EXERCISE → Report each line of the records where "VBool" occurs.

STUDY MATERIAL →
#####
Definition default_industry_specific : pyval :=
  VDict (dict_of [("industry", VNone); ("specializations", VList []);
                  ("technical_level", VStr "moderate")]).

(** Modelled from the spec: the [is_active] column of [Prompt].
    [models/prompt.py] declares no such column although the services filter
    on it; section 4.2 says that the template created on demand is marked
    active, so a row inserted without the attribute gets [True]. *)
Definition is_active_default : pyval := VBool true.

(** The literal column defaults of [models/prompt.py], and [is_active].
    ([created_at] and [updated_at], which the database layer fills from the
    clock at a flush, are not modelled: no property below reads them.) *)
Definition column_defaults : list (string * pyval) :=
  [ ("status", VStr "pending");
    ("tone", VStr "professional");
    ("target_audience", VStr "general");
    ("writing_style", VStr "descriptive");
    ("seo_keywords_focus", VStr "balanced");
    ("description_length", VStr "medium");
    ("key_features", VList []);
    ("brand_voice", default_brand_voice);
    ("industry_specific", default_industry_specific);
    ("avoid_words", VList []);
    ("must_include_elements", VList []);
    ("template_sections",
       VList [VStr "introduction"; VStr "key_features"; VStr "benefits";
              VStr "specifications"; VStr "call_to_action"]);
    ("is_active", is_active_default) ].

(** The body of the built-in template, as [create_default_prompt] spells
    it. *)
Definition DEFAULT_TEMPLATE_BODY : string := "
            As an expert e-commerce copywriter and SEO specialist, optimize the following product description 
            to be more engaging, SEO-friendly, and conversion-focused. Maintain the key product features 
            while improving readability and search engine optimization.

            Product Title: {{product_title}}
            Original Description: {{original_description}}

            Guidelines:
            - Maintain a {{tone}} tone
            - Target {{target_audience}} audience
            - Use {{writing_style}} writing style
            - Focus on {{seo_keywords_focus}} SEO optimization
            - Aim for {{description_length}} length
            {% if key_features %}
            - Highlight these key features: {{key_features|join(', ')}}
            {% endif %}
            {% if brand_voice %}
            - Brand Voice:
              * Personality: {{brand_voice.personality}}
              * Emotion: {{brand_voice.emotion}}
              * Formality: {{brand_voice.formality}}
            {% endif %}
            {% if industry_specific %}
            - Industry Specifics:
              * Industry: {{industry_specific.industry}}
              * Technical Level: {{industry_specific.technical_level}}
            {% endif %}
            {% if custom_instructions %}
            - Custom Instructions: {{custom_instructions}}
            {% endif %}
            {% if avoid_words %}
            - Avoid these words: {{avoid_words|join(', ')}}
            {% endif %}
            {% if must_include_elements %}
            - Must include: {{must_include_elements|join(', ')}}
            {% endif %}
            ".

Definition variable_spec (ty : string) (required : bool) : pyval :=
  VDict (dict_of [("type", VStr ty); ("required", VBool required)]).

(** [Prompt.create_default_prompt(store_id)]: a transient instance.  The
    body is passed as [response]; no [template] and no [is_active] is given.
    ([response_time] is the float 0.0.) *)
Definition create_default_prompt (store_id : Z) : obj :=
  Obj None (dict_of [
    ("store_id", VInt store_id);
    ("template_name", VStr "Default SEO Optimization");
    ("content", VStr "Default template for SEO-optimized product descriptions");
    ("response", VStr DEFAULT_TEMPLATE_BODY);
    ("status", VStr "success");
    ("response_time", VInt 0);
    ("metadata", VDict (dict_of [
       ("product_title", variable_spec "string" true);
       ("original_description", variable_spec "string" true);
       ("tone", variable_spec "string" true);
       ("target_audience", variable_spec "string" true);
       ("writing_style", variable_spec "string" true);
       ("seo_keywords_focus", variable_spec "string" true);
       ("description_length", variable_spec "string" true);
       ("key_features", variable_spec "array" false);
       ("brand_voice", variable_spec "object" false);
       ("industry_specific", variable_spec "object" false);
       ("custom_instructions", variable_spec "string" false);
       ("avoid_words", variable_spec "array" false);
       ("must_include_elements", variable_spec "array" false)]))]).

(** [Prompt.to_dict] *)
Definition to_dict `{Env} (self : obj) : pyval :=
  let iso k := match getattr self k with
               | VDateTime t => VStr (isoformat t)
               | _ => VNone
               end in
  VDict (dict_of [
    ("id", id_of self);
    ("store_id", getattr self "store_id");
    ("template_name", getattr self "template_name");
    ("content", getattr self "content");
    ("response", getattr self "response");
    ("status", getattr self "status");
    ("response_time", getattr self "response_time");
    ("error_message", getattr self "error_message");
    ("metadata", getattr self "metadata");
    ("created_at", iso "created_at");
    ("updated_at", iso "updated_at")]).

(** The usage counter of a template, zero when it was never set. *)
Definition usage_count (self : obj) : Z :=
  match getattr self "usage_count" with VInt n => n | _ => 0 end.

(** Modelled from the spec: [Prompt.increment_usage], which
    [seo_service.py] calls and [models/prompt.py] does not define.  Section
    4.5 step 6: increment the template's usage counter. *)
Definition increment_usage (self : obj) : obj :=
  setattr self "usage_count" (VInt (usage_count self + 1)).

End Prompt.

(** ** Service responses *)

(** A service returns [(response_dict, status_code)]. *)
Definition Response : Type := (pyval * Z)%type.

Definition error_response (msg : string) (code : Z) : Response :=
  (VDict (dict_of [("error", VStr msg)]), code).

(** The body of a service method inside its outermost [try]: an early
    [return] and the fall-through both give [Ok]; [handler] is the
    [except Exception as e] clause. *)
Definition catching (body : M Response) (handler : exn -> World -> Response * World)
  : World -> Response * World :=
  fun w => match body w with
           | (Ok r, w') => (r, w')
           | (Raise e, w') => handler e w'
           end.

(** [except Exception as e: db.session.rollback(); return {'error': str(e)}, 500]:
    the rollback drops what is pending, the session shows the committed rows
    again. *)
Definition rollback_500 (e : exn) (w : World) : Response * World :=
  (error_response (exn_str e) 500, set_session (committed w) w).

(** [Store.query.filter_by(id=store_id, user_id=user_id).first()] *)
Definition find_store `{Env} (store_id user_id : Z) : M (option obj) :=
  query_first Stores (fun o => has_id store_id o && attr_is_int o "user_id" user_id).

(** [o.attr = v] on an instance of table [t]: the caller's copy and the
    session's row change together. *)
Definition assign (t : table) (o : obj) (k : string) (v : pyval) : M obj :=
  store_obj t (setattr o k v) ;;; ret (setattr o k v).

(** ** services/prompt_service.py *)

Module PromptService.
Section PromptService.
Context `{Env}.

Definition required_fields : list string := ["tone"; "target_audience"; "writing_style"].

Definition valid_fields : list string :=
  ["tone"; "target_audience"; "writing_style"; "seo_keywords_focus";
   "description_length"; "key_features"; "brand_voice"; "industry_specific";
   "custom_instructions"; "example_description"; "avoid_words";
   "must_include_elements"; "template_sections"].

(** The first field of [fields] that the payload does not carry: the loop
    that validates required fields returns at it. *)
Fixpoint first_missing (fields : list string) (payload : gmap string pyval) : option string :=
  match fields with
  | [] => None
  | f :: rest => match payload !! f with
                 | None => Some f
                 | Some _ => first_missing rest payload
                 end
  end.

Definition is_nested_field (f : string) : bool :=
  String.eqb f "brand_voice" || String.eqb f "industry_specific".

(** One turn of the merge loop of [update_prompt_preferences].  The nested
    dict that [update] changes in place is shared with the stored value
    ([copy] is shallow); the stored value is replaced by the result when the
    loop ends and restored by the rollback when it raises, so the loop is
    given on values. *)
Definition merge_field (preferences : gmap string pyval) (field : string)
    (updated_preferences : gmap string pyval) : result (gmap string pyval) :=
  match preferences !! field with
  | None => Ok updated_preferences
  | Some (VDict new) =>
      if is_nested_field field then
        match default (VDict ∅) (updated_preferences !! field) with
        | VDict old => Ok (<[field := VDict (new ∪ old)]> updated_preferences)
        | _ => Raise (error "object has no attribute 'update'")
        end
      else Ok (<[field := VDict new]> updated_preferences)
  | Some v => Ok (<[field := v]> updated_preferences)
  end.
#####
EXERCISE RESPONSE →
Definition is_active_default : pyval := VBool true.
  VDict (dict_of [("type", VStr ty); ("required", VBool required)]).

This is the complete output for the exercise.